In the listing below, find the line with "second column. *)" and the line with "let m := on_tick (mkMVTick 1 10 500 7) m in". Repeat those two lines and all lines between them exactly.
● ● ● ● ●
(* ===== verification/ViewRewrite.v ===== *)
(** * Queries answered from materialized views

    Models [include/zeptodb/sql/mv_rewriter.h] and the parts of
    [src/sql/executor.cpp] that create views from SELECT statements and answer
    SELECT statements from them. *)

From S2P Require Import Prelude.
From S2P Require Import ColumnStore.
From S2P Require Import StringDictionary.
From S2P Require Import Ast.
From S2P Require Import PartialAgg.
From S2P Require Import RowOrder.
From S2P Require Import Parser.
From S2P Require Import MaterializedView.
From stdpp Require Import base gmap list strings sorting.
From Stdlib Require Import ZArith Lia.

Open Scope Z_scope.

Notation query_body := (SelectBody Expr SelectStmt).

(** ** Matching *)

Definition map_agg (f : AggFunc) : option MVAggType :=
  match f with
  | Ast.SUM => Some MV_SUM
  | Ast.COUNT => Some MV_COUNT
  | Ast.MIN => Some MV_MIN
  | Ast.MAX => Some MV_MAX
  | Ast.FIRST => Some MV_FIRST
  | Ast.LAST => Some MV_LAST
  | _ => None
  end.

(** [None] when a function cannot be mapped. *)
Fixpoint query_aggs (cols : list SelectExpr) : option (list (MVAggType * string)) :=
  match cols with
  | [] => Some []
  | col :: cols =>
      match agg col with
      | Ast.NONE => query_aggs cols
      | f => a ← map_agg f; rest ← query_aggs cols; Some ((a, column col) :: rest)
      end
  end.

(** The GROUP BY columns that are no bucket, and the last bucket. *)
Definition group_shape (g : GroupByClause) : list string * Z :=
  foldl (λ acc p, if 0 <? p.2 then (acc.1, p.2) else (acc.1 ++ [p.1], acc.2)) ([], 0)
    (imap (λ i col, (col, default 0 (xbar_buckets g !! i))) (group_columns g)).

Definition string_le (a b : string) : Prop := String.leb a b = true.
#[export] Instance string_le_dec : RelDecision string_le.
Proof. intros a b. unfold string_le. apply _. Defined.

Definition sets_equal (a b : list string) : bool :=
  (length a =? length b)%nat && bool_decide (merge_sort string_le a = merge_sort string_le b).

Definition aggs_match (query : list (MVAggType * string)) (cols : list MVColumnDef) : bool :=
  forallb (λ qa, existsb (λ mc, bool_decide (mv_agg mc = qa.1) && String.eqb (source_col mc) qa.2) cols) query.

Definition is_some {A} (o : option A) : bool := match o with Some _ => true | None => false end.

(** Only simple GROUP BY aggregations are candidates. *)
Definition plain_group_by (b : query_body) : bool :=
  negb (is_some (where_clause b) || is_some (Ast.join b) || is_some (having b)) &&
  negb (distinct b || is_some (from_subquery b) || negb (bool_decide (cte_defs b = []))) &&
  match set_op b with S_NONE => true | _ => false end.

Definition view_matches (b : query_body) (shape : list string * Z) (aggs : list (MVAggType * string)) (d : MVDef) : bool :=
  String.eqb (source_table d) (from_table b) && (mv_xbar_bucket d =? shape.2) &&
  sets_equal shape.1 (mv_group_by d) && aggs_match aggs (mv_columns d).

Definition try_rewrite (b : query_body) (m : MaterializedViewManager) : option (string * ViewResult) :=
  g ← group_by b;
  if negb (plain_group_by b) then None
  else
    aggs ← query_aggs (Ast.columns b);
    if bool_decide (aggs = []) then None
    else
      d ← List.find (view_matches b (group_shape g) aggs) (get_all_defs m);
      Some (view_name d, query_view (view_name d) m).

(** ** Statements *)

Definition ddl_ok (msg : string) : QueryResultSet := mkResultSet ["result"%string] [] [] [] [msg] None 0 "".

(** The output columns of a view: functions that cannot be kept are skipped. *)
Definition mv_column (col : SelectExpr) : option MVColumnDef :=
  a ← map_agg (agg col); Some (mkMVColumn (if String.eqb (alias col) "" then column col else alias col) a (column col)).

Definition mv_def_of (name : string) (q : query_body) : MVDef :=
  let shape := match group_by q with Some g => group_shape g | None => ([], 0) end in
  mkMVDef name (from_table q) shape.1 shape.2 (omap mv_column (Ast.columns q)).

Definition exec_create_mv (name : string) (q : query_body) (m : MaterializedViewManager) :
    QueryResultSet * MaterializedViewManager :=
  if view_exists name m then (error_result ("Materialized view '" +:+ name +:+ "' already exists"), m)
  else
    let d := mv_def_of name q in
    if bool_decide (mv_columns d = []) then (error_result "Materialized view must have at least one aggregation column", m)
    else (ddl_ok ("Materialized view '" +:+ name +:+ "' created"), (create_view d m).2).

Definition exec_drop_mv (name : string) (m : MaterializedViewManager) : QueryResultSet * MaterializedViewManager :=
  let '(dropped, m') := drop_view name m in
  if dropped : bool then (ddl_ok ("Materialized view '" +:+ name +:+ "' dropped"), m')
  else (error_result ("Materialized view '" +:+ name +:+ "' not found"), m).

(** ** ORDER BY, LIMIT and OFFSET *)

Section Order.
Context {HS : RowSort}.

(** A [size_t] made from an [int64_t]. *)
Definition as_size (n : Z) : Z := u64 n.

(** The rows after [apply_order_by]; a partial sort followed by [resize] is the
    beginning of a sort. *)
Definition apply_order_by (b : query_body) (r : QueryResultSet) : list (list Z) :=
  let n := Z.of_nat (length (rows r)) in
  match order_by b with
  | None => rows r
  | Some items =>
      match rows r, sort_keys r items with
      | [], _ | _, [] => rows r
      | _, keys =>
          let off := as_size (default 0 (offset b)) in
          let lim := as_size (default n (limit b)) in
          let need := Z.min (u64 (off + lim)) n in
          let sorted := take (Z.to_nat need) (sort_rows (row_less keys) (rows r)) in
          match offset b with
          | Some o =>
              if 0 <? o then
                let rs := drop (Z.to_nat o) sorted in
                match limit b with Some l => take (Z.to_nat (as_size l)) rs | None => rs end
              else sorted
          | None => sorted
          end
      end
  end.

(** What follows when a view answers. *)
Definition limit_view_rows (b : query_body) (rs : list (list Z)) : list (list Z) :=
  match limit b with
  | None => rs
  | Some lim =>
      let off := default 0 (offset b) in
      if off <? Z.of_nat (length rs) then
        let rest := drop (Z.to_nat off) rs in
        if i64 (off + lim) <? Z.of_nat (length rs) then take (Z.to_nat lim) rest else rest
      else []
  end.

Definition answer_from_view (dict : option StringDictionary) (b : query_body) (m : MaterializedViewManager) : option QueryResultSet :=
  hit ← try_rewrite b m;
  let r := mkResultSet (view_columns hit.2) (replicate (length (view_columns hit.2)) INT64) (view_rows hit.2) [] [] dict 0 "" in
  Some (mkResultSet (column_names r) (column_types r) (limit_view_rows b (apply_order_by b r)) [] [] dict 0 "").
End Order.

(** ** What an answer is *)

Lemma sets_equal_permutation a b : sets_equal a b = true → a ≡ₚ b.
Proof.
  unfold sets_equal. intros [_ H]%andb_prop. apply bool_decide_eq_true in H.
  by rewrite <- (merge_sort_Permutation string_le a), H, merge_sort_Permutation.
Qed.

Lemma query_aggs_columns cols aggs col :
  query_aggs cols = Some aggs → col ∈ cols → agg col ≠ Ast.NONE → ∃ a, map_agg (agg col) = Some a ∧ (a, column col) ∈ aggs.
Proof.
  revert aggs. induction cols as [|c cols IH]; intros aggs Hq Hin Hn; [by apply not_elem_of_nil in Hin|].
  apply elem_of_cons in Hin as [->|Hin]; simpl in Hq.
  - destruct (agg c); simplify_option_eq; try done; (eexists; split; [reflexivity|apply list_elem_of_here]).
  - assert (∃ rest, query_aggs cols = Some rest ∧ (aggs = rest ∨ ∃ x, aggs = x :: rest)) as (rest & Hr & Hrest).
    { destruct (agg c); simplify_option_eq; eauto. }
    destruct (IH _ Hr Hin Hn) as (a & ? & ?). exists a. split; [done|].
    destruct Hrest as [->|[x ->]]; [done|by apply list_elem_of_further].
Qed.

(** A definition is kept under its name. *)
Lemma spec_named ops (s : view_spec) :
  map_Forall (λ name v, view_name v.1 = name) s →
  map_Forall (λ name v, view_name v.1 = name) (run_ops spec_step ops s).2.
Proof.
  revert s. induction ops as [|op ops IH]; intros s Hs; [done|]. cbn [run_ops].
  assert (map_Forall (λ name v, view_name v.1 = name) (spec_step op s).2) as Hstep.
  { destruct op as [d|name|name|t|name| |]; simpl; try done.
    - case_bool_decide; [done|]. by apply map_Forall_insert_2.
    - by apply map_Forall_delete.
    - intros name v. rewrite lookup_fmap, fmap_Some. intros (v' & Hv & ->). simpl. exact (Hs _ _ Hv). }
  destruct (spec_step op s) as [a s']. specialize (IH s' Hstep). by destruct (run_ops spec_step ops s').
Qed.

Lemma try_rewrite_found b m name vr : try_rewrite b m = Some (name, vr) →
  ∃ g aggs d, group_by b = Some g ∧ plain_group_by b = true ∧ query_aggs (Ast.columns b) = Some aggs ∧
    d ∈ get_all_defs m ∧ view_matches b (group_shape g) aggs d = true ∧ name = view_name d ∧ vr = query_view name m.
Proof.
  unfold try_rewrite. intros H. destruct (group_by b) as [g|] eqn:Hg; [|done]. simpl in H.
  destruct (plain_group_by b) eqn:Hp; [|done]. simpl in H.
  destruct (query_aggs (Ast.columns b)) as [aggs|] eqn:Ha; [|done]. simpl in H. case_bool_decide; [done|].
  destruct (List.find _ _) as [d|] eqn:Hf; [|done]. simplify_eq/=.
  apply List.find_some in Hf as [Hin Hm]. exists g, aggs, d. split_and!; try done. by apply list_elem_of_In.
Qed.

(** A query that is answered from a view gets what grouping the table's ticks
    since the view's creation gives. After any history of the manager, when a
    SELECT is rewritten, the view was defined with the query's FROM name, GROUP BY
    columns and time bucket, the rows of the answer are the groups of the ticks
    since then, and every aggregate of the query is one of their columns. *)
Theorem rewrite_exact ops b name vr :
  Z.of_nat (length ops) <= INT64_MAX →
  try_rewrite b (run_ops mv_step ops no_views).2 = Some (name, vr) →
  ∃ d ts g, (run_ops spec_step ops ∅).2 !! name = Some (d, ts) ∧ group_by b = Some g ∧
    source_table d = from_table b ∧ mv_group_by d ≡ₚ (group_shape g).1 ∧ mv_xbar_bucket d = (group_shape g).2 ∧
    vr = mkViewResult (view_names d) (view_group_rows d ts) ∧
    ∀ col, col ∈ Ast.columns b → agg col ≠ Ast.NONE →
      ∃ i c, mv_columns d !! i = Some c ∧ map_agg (agg col) = Some (mv_agg c) ∧ source_col c = column col ∧
        ∀ k, group_values d k ts !! i = Some (aggregate (mv_agg c) (source_value c <$> group_ticks d k ts)).
Proof.
  intros Hlen Hr. destruct (history_refines ops Hlen) as [Hrun Hshort]. rewrite Hrun in Hr. cbn [snd] in Hr.
  pose proof (spec_named ops ∅ (map_Forall_empty _)) as Hnamed. revert Hr Hshort Hnamed.
  generalize (run_ops spec_step ops ∅).2. intros s Hr Hshort Hnamed.
  apply try_rewrite_found in Hr as (g & aggs & d & Hg & _ & Haggs & Hd & Hm & Hname & Hvr).
  assert (∃ ts, s !! name = Some (d, ts)) as [ts Hts].
  { unfold get_all_defs in Hd. apply list_elem_of_fmap in Hd as (vs & -> & Hvs).
    apply list_elem_of_fmap in Hvs as ([n v] & -> & Hv). apply elem_of_map_to_list in Hv.
    rewrite manager_of_lookup in Hv. destruct (s !! n) as [[d' ts]|] eqn:Hn; [|done]. simplify_eq/=.
    rewrite view_def_after. simpl. exists ts. specialize (Hnamed _ _ Hn). simpl in Hnamed. by rewrite Hnamed. }
  exists d, ts, g. unfold view_matches in Hm. apply andb_prop in Hm as [[[Ht Hx]%andb_prop Hc]%andb_prop Ha].
  split_and!; try done.
  - by apply String.eqb_eq.
  - symmetry. by apply sets_equal_permutation.
  - lia.
  - rewrite Hvr. apply (query_built d ts (view_after (d, ts))); [by rewrite manager_of_lookup, Hts|].
    apply built_after. apply (Hshort _ _ Hts).
  - intros col Hcol Hnone. destruct (query_aggs_columns _ _ _ Haggs Hcol Hnone) as (a & Hmap & Hin).
    unfold aggs_match in Ha. rewrite forallb_forall in Ha. apply list_elem_of_In in Hin. specialize (Ha _ Hin).
    apply existsb_exists in Ha as (c & Hcin & [Hca Hcs]%andb_prop). simpl in *.
    apply bool_decide_eq_true in Hca. apply String.eqb_eq in Hcs. apply list_elem_of_In in Hcin.
    apply list_elem_of_lookup in Hcin as [i Hi]. exists i, c. split_and!; [done|by subst|done|].
    intros k. unfold group_values. by rewrite list_lookup_fmap, Hi.
Qed.

(** A statement's body, for examples. *)
Definition select_of (sql : string) : query_body :=
  match parse sql with
  | Parsed stmt _ => body_of stmt
  | _ => mkSelect [] false false [] "" "" None None None None None None None None None S_NONE None
  end.

(** The answer from a view has the view's columns, not the query's. With a view
    of the volumes' sum and the highest price per symbol, [SELECT symbol, max(price)
    ... GROUP BY symbol] answers with the sum of the volumes in its second column. *)
Theorem view_answers_other_columns :
  let m := (exec_create_mv "stats" (select_of "SELECT symbol, sum(volume) AS vol, max(price) AS high FROM trades GROUP BY symbol")
              no_views).2 in
  let m := on_tick (mkMVTick 1 10 500 7) m in
  snd <$> try_rewrite (select_of "SELECT symbol, max(price) FROM trades GROUP BY symbol") m =
    Some (mkViewResult ["symbol"; "vol"; "high"] [[1; 7; 500]]).
Proof. vm_compute. reflexivity. Qed.

(** The condition of a view's query is dropped, and so is DISTINCT: both counts are
    of all ticks. *)
Example view_ignores_condition :
  let m := (exec_create_mv "big" (select_of "SELECT symbol, count(price) AS n FROM trades WHERE price > 100 GROUP BY symbol") no_views).2 in
  let m := on_tick (mkMVTick 1 10 500 7) (on_tick (mkMVTick 1 10 50 7) m) in
  snd <$> try_rewrite (select_of "SELECT symbol, count(DISTINCT symbol) FROM trades GROUP BY symbol") m = None ∧
  snd <$> try_rewrite (select_of "SELECT symbol, count(DISTINCT price) FROM trades GROUP BY symbol") m =
    Some (mkViewResult ["symbol"; "n"] [[1; 2]]).
Proof. split; vm_compute; reflexivity. Qed.

(** After ORDER BY, an offset is applied twice: of the symbols 1, 2, 3 and 4,
    LIMIT 2 OFFSET 1 should answer 2 and 3, and answers 3. *)
Example offset_is_applied_twice :
  let m := (exec_create_mv "counts" (select_of "SELECT symbol, count(price) AS n FROM trades GROUP BY symbol") no_views).2 in
  let m := foldr (λ symbol m, on_tick (mkMVTick symbol 10 500 7) m) m [1; 2; 3; 4] in
  rows <$> answer_from_view None (select_of "SELECT symbol, count(price) FROM trades GROUP BY symbol ORDER BY symbol LIMIT 2 OFFSET 1") m =
    Some [[3; 1]].
Proof. vm_compute. reflexivity. Qed.

Lemma rewrite_exact_witness :
  let ops := [CreateView (mv_def_of "bars" (select_of "SELECT symbol, max(price) AS high FROM trades GROUP BY symbol"));
              OnTick (mkMVTick 7 10 500 1); OnTick (mkMVTick 7 20 600 1)] in
  ∃ d ts vr, try_rewrite (select_of "SELECT symbol, max(price) FROM trades GROUP BY symbol") (run_ops mv_step ops no_views).2 =
      Some ("bars"%string, vr) ∧
    vr = mkViewResult (view_names d) (view_group_rows d ts) ∧ length ts = 2%nat.
Proof.
  set (ops := [_; _; _]).
  assert (try_rewrite (select_of "SELECT symbol, max(price) FROM trades GROUP BY symbol") (run_ops mv_step ops no_views).2 =
    Some ("bars"%string, mkViewResult ["symbol"; "high"] [[7; 600]])) as Hr by (vm_compute; reflexivity).
  destruct (rewrite_exact ops _ _ _ ltac:(vm_compute; discriminate) Hr) as (d & ts & g & Hs & _ & _ & _ & _ & Hvr & _).
  exists d, ts, (mkViewResult ["symbol"; "high"] [[7; 600]]). split; [exact Hr|]. split; [exact Hvr|].
  vm_compute in Hs. injection Hs as _ <-. reflexivity.
Defined.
● ● ● ● ●
• SOLVED PROBLEM:
    ... GROUP BY symbol] answers with the sum of the volumes in its second column. *)
Theorem view_answers_other_columns :
  let m := (exec_create_mv "stats" (select_of "SELECT symbol, sum(volume) AS vol, max(price) AS high FROM trades GROUP BY symbol")
              no_views).2 in
  let m := on_tick (mkMVTick 1 10 500 7) m in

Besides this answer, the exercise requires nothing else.